In recent years, ADCs such as T-DXd have made breakthroughs in the second-line treatment of breast cancer (29). However, since ADCs are currently unavailable in developing countries, Pyrotinib remains an inexpensive, safe, and effective therapeutic option. The efficacy and safety of Pyrotinib had been further established through persistent verification in clinical practice. Our study discovered an overall ORR rate of 0.49 (95% CI: 0.40, 0.58) for Pyrotinib in patients with HER2-positive metastatic breast cancer and 0.52 (95% CI: 0.32, 0.71) in those with brain metastases, indicating that Pyrotinib as a small-molecule HER-targeted drug has considerable efficacy in the second-line treatment of metastatic breast cancer and a definite effect on patients with brain metastases. One of the biggest challenges in treating breast cancer is its tendency to metastasize to other parts of the body, and after lung cancer, breast cancer is the second most common source of brain metastases (30). The most common site of metastasis in patients with HER2-positive breast cancer was found to be the brain (31).

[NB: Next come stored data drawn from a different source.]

(* ===== verification/Node.v ===== *)
(** * A validator over its whole life

    [node_step] is what the orchestrator may do with an engine: feed it events,
    authenticated votes and timeouts, change its configuration, and restart the
    process after it died at any point ([bin/n42-node/src/main.rs]).  A restart
    keeps the vote log and nothing else of the memory; the snapshot it loads may
    be arbitrarily old.  The trace of signatures spans all incarnations. *)

From S2P Require Import Prelude Effects Crypto Messages Signing ValidatorSet Epoch EpochTheory.
From S2P Require Import Quorum Fifo Pacemaker Round VoteLog Engine Handlers Machine Refinement.
From S2P Require Import HandlerSteps.

(** The fields of [ConsensusSnapshot] that the engine is rebuilt from. *)
Record ConsensusSnapshot : Type := mkSnapshot {
  snap_current_view : ViewNumber;
  snap_locked_qc : QuorumCertificate;
  snap_last_committed_qc : QuorumCertificate;
  snap_consecutive_timeouts : N;
  snap_last_voted_view : ViewNumber;
  snap_last_commit_voted_view : ViewNumber
}.

Definition restart_entry_view (snapshot_view last_voted_view last_commit_voted_view : ViewNumber)
  : ViewNumber := snapshot_view.

(** The part of [build_snapshot] that reads the engine. *)
Definition build_snapshot {L} (e : ConsensusEngine L) : ConsensusSnapshot :=
  let r := round_state e in
  mkSnapshot (current_view r) (locked_qc r) (last_committed_qc r) (consecutive_timeouts r)
    (last_voted_view r) (last_commit_voted_view r).

Section node.
Context {L : Type} `{CrashSafe L} {blst : Blst} {digest : Digest}.
Abbreviation engine := (ConsensusEngine L).

(** What a started process is configured with. *)
Record NodeConfig : Type := mkNodeConfig {
  cfg_my_index : N;
  cfg_secret_key : BlsSecretKey;
  cfg_epoch_manager : EpochManager;
  cfg_base_timeout_ms : N;
  cfg_max_timeout_ms : N
}.

(** [None]: the node refuses to start without a snapshot when its log says that
    it has voted. *)
Definition start_engine (cfg : NodeConfig) (snapshot : option ConsensusSnapshot) (w : World)
  (log : L) : option engine :=
  let '(voted_disk, commit_voted_disk) := last_vote_views log in
  match snapshot with
  | Some s =>
      let lvv := snap_last_voted_view s `max` voted_disk in
      let lcvv := snap_last_commit_voted_view s `max` commit_voted_disk in
      let recovered_view := restart_entry_view (snap_current_view s) lvv lcvv in
      Some (with_recovered_state_and_vote_log w (cfg_my_index cfg) (cfg_secret_key cfg)
              (cfg_epoch_manager cfg) (cfg_base_timeout_ms cfg) (cfg_max_timeout_ms cfg)
              recovered_view (higher_lock (snap_locked_qc s) (durable_lock log))
              (snap_last_committed_qc s) (snap_consecutive_timeouts s) lvv lcvv log)
  | None =>
      if negb (voted_disk =? 0) || negb (commit_voted_disk =? 0) then None
      else Some (with_epoch_manager_and_vote_log w (cfg_my_index cfg) (cfg_secret_key cfg)
                   (cfg_epoch_manager cfg) (cfg_base_timeout_ms cfg) (cfg_max_timeout_ms cfg) log)
  end.

(** Snapshots store views as [u64]. *)
Definition snapshot_u64 (snapshot : option ConsensusSnapshot) : Prop :=
  match snapshot with Some s => is_u64 (snap_current_view s) | None => True end.

Inductive node_step : relation engine :=
| N_event e event :
    event_u64 event -> node_step e (process_event event e).1
| N_authenticated e a :
    is_u64 (message_view (auth_message a)) -> node_step e (process_authenticated_message a e).1
| N_timeout e : node_step e (pacemaker_timeout e).1
| N_propose_add e info :
    node_step e (zoom epoch_manager (propose_add_validator info) e).1
| N_propose_remove e addr :
    node_step e (zoom epoch_manager (propose_remove_validator addr) e).1
| N_sync_changes e changes :
    node_step e (zoom epoch_manager (apply_committed_changes_from_sync changes) e).1
| N_sync_index e : node_step e (sync_local_validator_index e).1
| N_extend_deadline e d : node_step e (e <| pacemaker ::= extend_deadline d |>)
| N_h2_v4 e id : node_step e (enable_h2_v4_signing id e)
| N_gov5_legacy e : node_step e (enable_gov5_legacy_signing e)
| N_restart e cfg snapshot w e' :
    snapshot_u64 snapshot -> w_signed w = signed e -> w_outputs w = [] ->
    start_engine cfg snapshot w (vote_log e) = Some e' -> node_step e e'.

(** A run starts with an empty trace and any well-formed log. *)
Inductive reachable : engine -> Prop :=
| R_start cfg snapshot w log e :
    snapshot_u64 snapshot -> w_signed w = [] -> w_outputs w = [] -> log_wf log ->
    start_engine cfg snapshot w log = Some e -> reachable e
| R_step e e' : reachable e -> node_step e e' -> reachable e'.

(** ** The invariant over restarts *)

Lemma start_J cfg snapshot w log e :
  snapshot_u64 snapshot -> log_wf log -> w_outputs w = [] ->
  NoDup (vote_views (w_signed w)) -> NoDup (commit_views (w_signed w)) ->
  (forall v, v ∈ vote_views (w_signed w) -> v <= (last_vote_views log).1) ->
  (forall v, v ∈ commit_views (w_signed w) ->
     v <= (last_vote_views log).2 /\ v <= lock_view (durable_lock log)) ->
  start_engine cfg snapshot w log = Some e -> J e.
Proof.
  intros Hu Hwf Ho Hn1 Hn2 H1 H2. unfold start_engine.
  destruct (last_vote_views log) as [r1 r2] eqn:Ev. destruct snapshot as [s|].
  - intros [= <-]. destruct (higher_lock_ge (snap_locked_qc s) (durable_lock log)) as [Ha Hb].
    constructor; unfold r1_durable, r2_durable, lock_durable, engine_view, signed, outputs,
      buffered, u64_buffer; cbn; rewrite ?Ev, ?Ho; cbn; try done; try lia; try apply Forall_nil_2.
    intros v Hv. destruct (H2 v Hv) as [? ?]. cbn in *. split_and!; lia.
  - destruct (negb (r1 =? 0) || negb (r2 =? 0)) eqn:Ez; [done|]. bool_simpl. intros [= <-].
    constructor; unfold r1_durable, r2_durable, lock_durable, engine_view, signed, outputs,
      buffered, u64_buffer; cbn; rewrite ?Ev, ?Ho; cbn; try done; try lia; try apply Forall_nil_2.
    intros v Hv. destruct (H2 v Hv) as [? ?]. cbn in *. split_and!; lia.
Qed.

(** A change outside the state that [J] speaks about, or of the epochs only. *)
Lemma J_zoom_epoch {A} (m : ST EpochManager ConsensusError A) (e : engine) :
  J e -> J (zoom epoch_manager m e).1.
Proof. intros []. unfold zoom. by destruct (m (epoch_manager e)); constructor. Qed.

Lemma node_step_J (e e' : engine) : node_step e e' -> J e -> J e'.
Proof.
  destruct 1 as [e ev Hu|e a Hu|e|e i|e a|e c|e|e d|e id|e|e cfg s w e' Hu Hs Ho He]; intros HJ.
  - by eapply steps_J; [apply process_event_steps|].
  - by eapply steps_J; [apply process_authenticated_steps|].
  - by eapply steps_J; [apply pacemaker_timeout_steps|].
  - by apply J_zoom_epoch.
  - by apply J_zoom_epoch.
  - by apply J_zoom_epoch.
  - eapply steps_J; [|done]. by apply (run_sync_index 0 e).
  - apply (J_frame e); [constructor; reflexivity|done].
  - apply (J_frame e); [constructor; reflexivity|done].
  - apply (J_frame e); [constructor; reflexivity|done].
  - destruct HJ. eapply start_J; [done|done|done|..|exact He]; rewrite Hs; try done.
    intros v Hv. apply J_commits in Hv. tauto.
Qed.

Lemma reachable_J (e : engine) : reachable e -> J e.
Proof.
  induction 1 as [cfg s w log e Hu Hs Ho Hwf He|e e' _ IH Hst]; [|by eapply node_step_J].
  eapply start_J; [done|done|done|..|exact He]; rewrite Hs; cbn; try apply NoDup_nil_2;
    intros v Hv; by apply not_elem_of_nil in Hv.
Qed.
End node.
(** C12: whatever the network sends, every cache of a validator stays within its
    bound: at most 256 buffered messages, at most 64 pieces of import evidence
    (with a queue of exactly the same blocks), at most 64 changes hashes and
    transaction roots, and future timeout collectors only for the next 50
    views. *)
Theorem caches_bounded (e : engine) :
  reachable e ->
  (length (future_msg_buffer e) <= MAX_FUTURE_MESSAGES)%nat /\
  (length (imported_block_fifo e) <= MAX_IMPORTED_BLOCKS)%nat /\
  (forall h, h ∈ imported_blocks e <-> h ∈ imported_block_fifo e) /\
  (size (bf_map (pending_changes_hashes e)) <= 64)%nat /\
  (size (bf_map (pending_tx_roots e)) <= 64)%nat /\
  (forall v c, future_timeout_collectors e !! v = Some c ->
     engine_view e < v /\ v <= engine_view e +s FUTURE_VIEW_WINDOW).
Proof.
  intros He.
  assert (Hc : caches_wf e).
  { induction He as [cfg s w log e _ _ _ _ Hs|e e' _ IH Hst];
      [by eapply start_caches|by eapply node_step_caches]. }
  destruct Hc as [[Ht Et] [Hc Ec] _ Hev Hi Hf].
  pose proof (fifo_bound _ Ht) as Bt. pose proof (fifo_bound _ Hc) as Bc.
  rewrite Et in Bt. rewrite Ec in Bc.
  split_and!; try done. apply (J_bound e (reachable_J e He)).
Qed.
End safety.

(** ** Runs of the concrete committee *)

Import Scenario LinearBlst.

Definition all_u64 (msgs : list ConsensusMessage) : bool :=
  forallb (fun m => message_view m <? 256 ^ 8) msgs.

Lemma reachable_idle i : reachable (idle i).
Proof.
  apply (R_start (config i) None calm_world fresh_log); done.
Qed.

Lemma reachable_feed event e : reachable e -> event_u64 event -> reachable (feed event e).
Proof. intros He Hu. eapply R_step; [exact He|by apply N_event]. Qed.

Lemma reachable_receive_all msgs e :
  reachable e -> all_u64 msgs = true -> reachable (receive_all msgs e).
Proof.
  revert e. induction msgs as [|m msgs IH]; intros e He Hu; [done|].
  cbn in Hu. apply andb_true_iff in Hu as [Hm Hu]. apply IH; [|done].
  apply reachable_feed; [done|]. by apply N.ltb_lt in Hm.
Qed.

Lemma reachable_timeout (e : engine) : reachable e -> reachable (pacemaker_timeout e).1.
Proof. intros He. eapply R_step; [exact He|apply N_timeout]. Qed.

Ltac head_of t := match t with ?f _ => head_of f | _ => t end.

(** Follows the definition of a run back to the idle engines. *)
Ltac run_reachable :=
  lazymatch goal with
  | |- reachable (idle _) => apply reachable_idle
  | |- reachable (receive_all ?m ?e) =>
      apply (reachable_receive_all m e); [run_reachable|vm_compute; reflexivity]
  | |- reachable (feed ?ev ?e) => apply (reachable_feed ev e); [run_reachable|exact I]
  | |- reachable (fst (pacemaker_timeout ?e)) => apply (reachable_timeout e); run_reachable
  | |- reachable (if ?b then _ else _) =>
      let v := eval vm_compute in b in change b with v; cbn match; run_reachable
  | |- reachable ?e => let h := head_of e in unfold h; run_reachable
  end.

Lemma reachable_leader_prepared : reachable leader_prepared.
Proof. run_reachable. Qed.
Lemma reachable_base0 : reachable (base 0).
Proof. run_reachable. Qed.
Lemma reachable_base1 : reachable (base 1).
Proof. run_reachable. Qed.
Lemma reachable_base2 : reachable (base 2).
Proof. run_reachable. Qed.
Lemma reachable_base3 : reachable (base 3).
Proof. run_reachable. Qed.

(** A restart with a snapshot always succeeds. *)
Lemma start_with_snapshot cfg s w (log : FileVoteLog) d :
  start_engine cfg (Some s) w log = Some (default d (start_engine cfg (Some s) w log)).
Proof. unfold start_engine. by destruct (last_vote_views log). Qed.

Lemma reachable_restart cfg s (e d : engine) :
  reachable e -> is_u64 (snap_current_view s) ->
  reachable (default d (start_engine cfg (Some s) (restart_world e) (vote_log e))).
Proof.
  intros He Hu. eapply R_step; [exact He|].
  apply (N_restart e cfg (Some s) (restart_world e)); [exact Hu|reflexivity|reflexivity|].
  apply start_with_snapshot.
Qed.

Lemma reachable_restarted i :
  reachable (voted3 i) -> is_u64 (snap_current_view (build_snapshot (base i))) ->
  reachable (restarted_or_idle i).
Proof. exact (reachable_restart (config i) (build_snapshot (base i)) (voted3 i) (idle i)). Qed.

Lemma reachable_late_voted0 : reachable (late_voted 0).
Proof.
  unfold late_voted. apply reachable_receive_all; [|vm_compute; reflexivity].
  apply reachable_restarted; [run_reachable|vm_compute; reflexivity].
Qed.
Lemma reachable_late_voted1 : reachable (late_voted 1).
Proof.
  unfold late_voted. apply reachable_receive_all; [|vm_compute; reflexivity].
  apply reachable_restarted; [run_reachable|vm_compute; reflexivity].
Qed.

(** The block a proposal extends. *)
Definition justified_block (m : ConsensusMessage) : option B256 :=
  match m with MProposal p => Some (qc_block_hash (p_justify_qc p)) | _ => None end.

(** The committee in a round without faults: every validator reports the
    leader's block as committed and enters view 2, with one vote of each kind
    signed. *)
Example fault_free_round :
  reachable leader_decided /\
  Forall (fun i => sent committed_block (base i) = [(1, block1)] /\ engine_view (base i) = 2 /\
    vote_views (signed (base i)) = [1] /\ commit_views (signed (base i)) = [1]) [0; 1; 2; 3].
Proof.
  split; [run_reachable|].
  repeat (apply Forall_cons_2; [split_and!; vm_compute; reflexivity|]). apply Forall_nil_2.
Qed.

(** C14: restarts from a stale snapshot break agreement across views.  In a run
    of four validators without a faulty one, in which validators 0 and 1 restart
    from the snapshot of view 2 after having voted in view 3, validator 0 signs
    its commit vote of view 2 after its vote of view 3, and the leaders of the
    two views report different blocks as committed although both extend the
    same block: the commit vote is only guarded by [last_commit_voted_view]. *)
Theorem stale_restart_forks :
  reachable leader2_decided /\ reachable leader3_decided /\ reachable (late_voted 0) /\
  signed (late_voted 0) = signed (voted3 0) ++ [SCommit 2 block2 0] /\
  last (signed (voted3 0)) = Some (SVote 3 block3) /\
  sent committed_block leader2_decided = [(1, block1); (2, block2)] /\
  sent committed_block leader3_decided = [(1, block1); (3, block3)] /\
  omap justified_block proposal2 = [block1] /\ omap justified_block proposal3 = [block1].
Proof.
  split_and!.
  - run_reachable.
  - run_reachable.
  - exact reachable_late_voted0.
  - vm_compute. reflexivity.
  - vm_compute. reflexivity.
  - vm_compute. reflexivity.
  - vm_compute. reflexivity.
  - vm_compute. reflexivity.
  - vm_compute. reflexivity.
Qed.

In studies that have demonstrated improved efficacy in patients with brain metastases, the majority include whole-brain radiotherapy (when multiple brain metastases are present) or local radiotherapy [stereotactic radiosurgery (SRS) when one or two brain metastases are present] in their treatment regimens to disrupt the blood-brain barrier, allowing Pyrotinib to reach the brain metastases. These treatments provide favorable clinical practice evidence for radiation therapy for brain metastases from breast cancer (32). After transtuzumab/T-DM1 or lapatinib therapy, it continues to work effectively, implying that Pyrotinib has the potential to reverse HER2 resistance. The latest basic experiments demonstrate that Pyrotinib combined with a novel CDK4/6 inhibitor SHR6390 can synergistically inhibit CDK4/6 and HER2 signaling pathways (33); a followed phase II research is underway to examine the efficacy of Pyrotinib in conjunction with the CDK4/6 inhibitor SHR6390 in patients with advanced HER2+/ER+ breast cancer who had previously received trastuzumab (34).

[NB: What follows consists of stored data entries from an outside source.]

(* ===== verification/BmtCore.v ===== *)
(** * The sparse binary Merkle tree ([crates/n42-bmt-core/src/lib.rs])

    The arena-allocated tree [Sbmt] with its free list and cached hashes, the
    inclusion and exclusion proofs a light client verifies, and the Merkle tree
    over the sixteen shard roots.  A [Hash] is a [B256]; the node arena is a
    list, a [NodeIdx] an index into it with [NIL] for no node, and an index out
    of range panics as [Vec] indexing does.  [node_hash] takes [&self] but fills
    the caches (a [Cell]), so it changes the state here too. *)

From S2P Require Import Prelude Effects Messages.

Abbreviation Hash := B256.
Definition EMPTY_HASH : Hash := 0.
Definition SHARD_COUNT : nat := 16.

(** [SHARD_COUNT.trailing_zeros()], of a power of two. *)
Definition SHARD_BITS : nat := Nat.log2 SHARD_COUNT.

Definition ACCOUNT_DOMAIN : bytes := ascii_bytes "n42:account:".
Definition STORAGE_DOMAIN : bytes := ascii_bytes "n42:storage:".

(** [(key[depth / 8] >> (7 - (depth % 8))) & 1 == 1]; [None] when the index is
    out of range. *)
Definition bit (key : Hash) (depth : nat) : option bool :=
  byte ← b256_bytes key !! (depth / 8)%nat;
  mret (N.land (N.shiftr byte (N.of_nat (7 - depth mod 8))) 1 =? 1).

(** [(key[0] >> 4) as usize] *)
Definition shard_index_for_key (key : Hash) : nat :=
  N.to_nat (N.shiftr (default 0 (b256_bytes key !! 0%nat)) 4).

(** ** The arena *)

Definition NodeIdx : Type := N.
Definition NIL : NodeIdx := u32_max.

(** [nodes.len() as NodeIdx] *)
Definition as_node_idx (n : nat) : NodeIdx := N.of_nat n mod (u32_max + 1).

Inductive Node : Type :=
| Leaf (key value_hash : Hash)
| Internal (left right : NodeIdx) (cache : option Hash).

Due to the favorable anticancer activity and tolerability of Pyrotinib in combination with capecitabine in patients with recurrent or metastatic breast cancer that is positive for HER2, further trials of Pyrotinib in the neoadjuvant phase are also underway and have generated early findings. Xuhong et al. initially investigated the efficacy and safety of Pyrotinib in combination with epirubicin and cyclophosphamide, followed by docetaxel and trastuzumab in neoadjuvant treatment of stage I–III HER2-positive breast cancer, the pathological complete response rate in 19 patients was 73.7% (95% CI: 48.8–90.9) (35). The recently reported Panphila trial using TCbH combined with Pyrotinib (taxane + platinum + trastuzumab + Pyrotinib) neoadjuvant therapy achieved a pCR rate of 55.1% in 69 patients (36). Additionally, an ongoing neoadjuvant clinical trial compares the efficacy of Pyrotinib and pertuzumab when combined with trastuzumab plus nab-paclitaxel in the treatment of early or locally advanced HER2-positive breast cancer (37); another ongoing phase II trial is exploring the efficacy of Pyrotinib combined with neoadjuvant chemotherapy in patients with HR+/HER2-, HER4 overexpressing breast cancer (38). We are optimistic about Pyrotinib’s efficacy in the neoadjuvant treatment of HER2-positive breast cancer.
This meta-analysis has some limitations. Firstly, some analyses revealed significant heterogeneity. The possible explanations include discrepancies in study design, treatment line, disease assessment, and participant counts. Secondly, since individual patient data were not available, factual subgroup analyses were not performed (e.g., Estrogen receptor status, number of metastases, treatment lines, medication regimen, etc.). Thirdly, a subset of the survival data was extracted from the survival curves, which would culminate in error creation. Finally, since the majority of the studies were individual clinical trials, the evidence quality was weaker than meta-analyses of RCTs included.
The Pyrotinib-containing regimens exhibited satisfactory tumor response, disease control, and survival with tolerable adverse effects in patients with HER2-positive metastatic breast cancer receiving any line of therapy.
We would like to thank Professor Anhui Wang from the Military Preventive Medicine Teaching and Research Section of the Air Force Military Medical University, for his inspection and suggestions on the statistical aspects of this study are very significant to us.
Reporting Checklist: The authors have completed the MOOSE reporting checklist. Available at https://tcr.amegroups.com/article/view/10.21037/tcr-22-1746/rc
Conflicts of Interest: All authors have completed the ICMJE uniform disclosure form (available at https://tcr.amegroups.com/article/view/10.21037/tcr-22-1746/coif). The authors have no conflicts of interest to declare.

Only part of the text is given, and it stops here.